Copy exactly the last part of the entries, starting from the line with "state machine, the" and including the final line.

> _Material for the task_
********
(** * Menshun backend: credential rotation and audit integrity

    A shallow embedding of [backend/app/models/credential.py] and
    [backend/app/models/audit.py], and the properties of the rotation
    state machine, the retry policy and the audit checksum that follow
    from the code.

    Conventions.
    - A Python [int] is a [Z]; a Python [str] is the list of its code
      points ([pystr]); [Optional[T]] is [option T].
    - A method mutates [self] and may read the clock: it is a computation
      in the monad [M T], whose state is the object together with the
      world, and whose result is a value or a raised exception.  An
      exception keeps the state reached so far, as in Python.
    - [datetime.utcnow()] reads a clock that the world carries; each call
      is a separate reading. *)

From Stdlib Require Import ZArith List Lia Bool String Ascii.
From stdpp Require Import base gmap.
Import ListNotations.
Local Open Scope Z_scope.

(** ** Python values *)

Definition pystr := list Z.

(** The code points of an ASCII literal. *)
Fixpoint py (s : string) : pystr :=
  match s with
  | EmptyString => []
  | String a s' => Z.of_N (N_of_ascii a) :: py s'
  end.

(** The values a method can return where Python's [or] and [and] hand
    back an operand: [None], a [bool] or an [int]. *)
Inductive pyvalue : Type :=
| PyNone
| PyBool (b : bool)
| PyInt (n : Z).

(** Truth value: [None], [False] and [0] are false. *)
Definition truthy (v : pyvalue) : bool :=
  match v with
  | PyNone => false
  | PyBool b => b
  | PyInt n => negb (n =? 0)
  end.

(** [a == b] on [str]. *)
Definition str_eqb (a b : pystr) : bool := bool_decide (a = b).

Inductive exn : Type :=
| OverflowError (msg : string)
| ValueError (msg : string)
| AttributeError (msg : string)
| UnicodeEncodeError (msg : string)
| IntegrityError (msg : string).

(** ** The [datetime] library, as far as the models use it *)

Module PyTime.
********
> _Expected answer_
    state machine, the retry policy and the audit checksum that follow
    from the code.

    Conventions.
    - A Python [int] is a [Z]; a Python [str] is the list of its code
      points ([pystr]); [Optional[T]] is [option T].
    - A method mutates [self] and may read the clock: it is a computation
      in the monad [M T], whose state is the object together with the
      world, and whose result is a value or a raised exception.  An
      exception keeps the state reached so far, as in Python.
    - [datetime.utcnow()] reads a clock that the world carries; each call
      is a separate reading. *)

From Stdlib Require Import ZArith List Lia Bool String Ascii.
From stdpp Require Import base gmap.
Import ListNotations.
Local Open Scope Z_scope.

(** ** Python values *)

Definition pystr := list Z.

(** The code points of an ASCII literal. *)
Fixpoint py (s : string) : pystr :=
  match s with
  | EmptyString => []
  | String a s' => Z.of_N (N_of_ascii a) :: py s'
  end.

(** The values a method can return where Python's [or] and [and] hand
    back an operand: [None], a [bool] or an [int]. *)
Inductive pyvalue : Type :=
| PyNone
| PyBool (b : bool)
| PyInt (n : Z).

(** Truth value: [None], [False] and [0] are false. *)
Definition truthy (v : pyvalue) : bool :=
  match v with
  | PyNone => false
  | PyBool b => b
  | PyInt n => negb (n =? 0)
  end.

(** [a == b] on [str]. *)
Definition str_eqb (a b : pystr) : bool := bool_decide (a = b).

Inductive exn : Type :=
| OverflowError (msg : string)
| ValueError (msg : string)
| AttributeError (msg : string)
| UnicodeEncodeError (msg : string)
| IntegrityError (msg : string).

(** ** The [datetime] library, as far as the models use it *)

Module PyTime.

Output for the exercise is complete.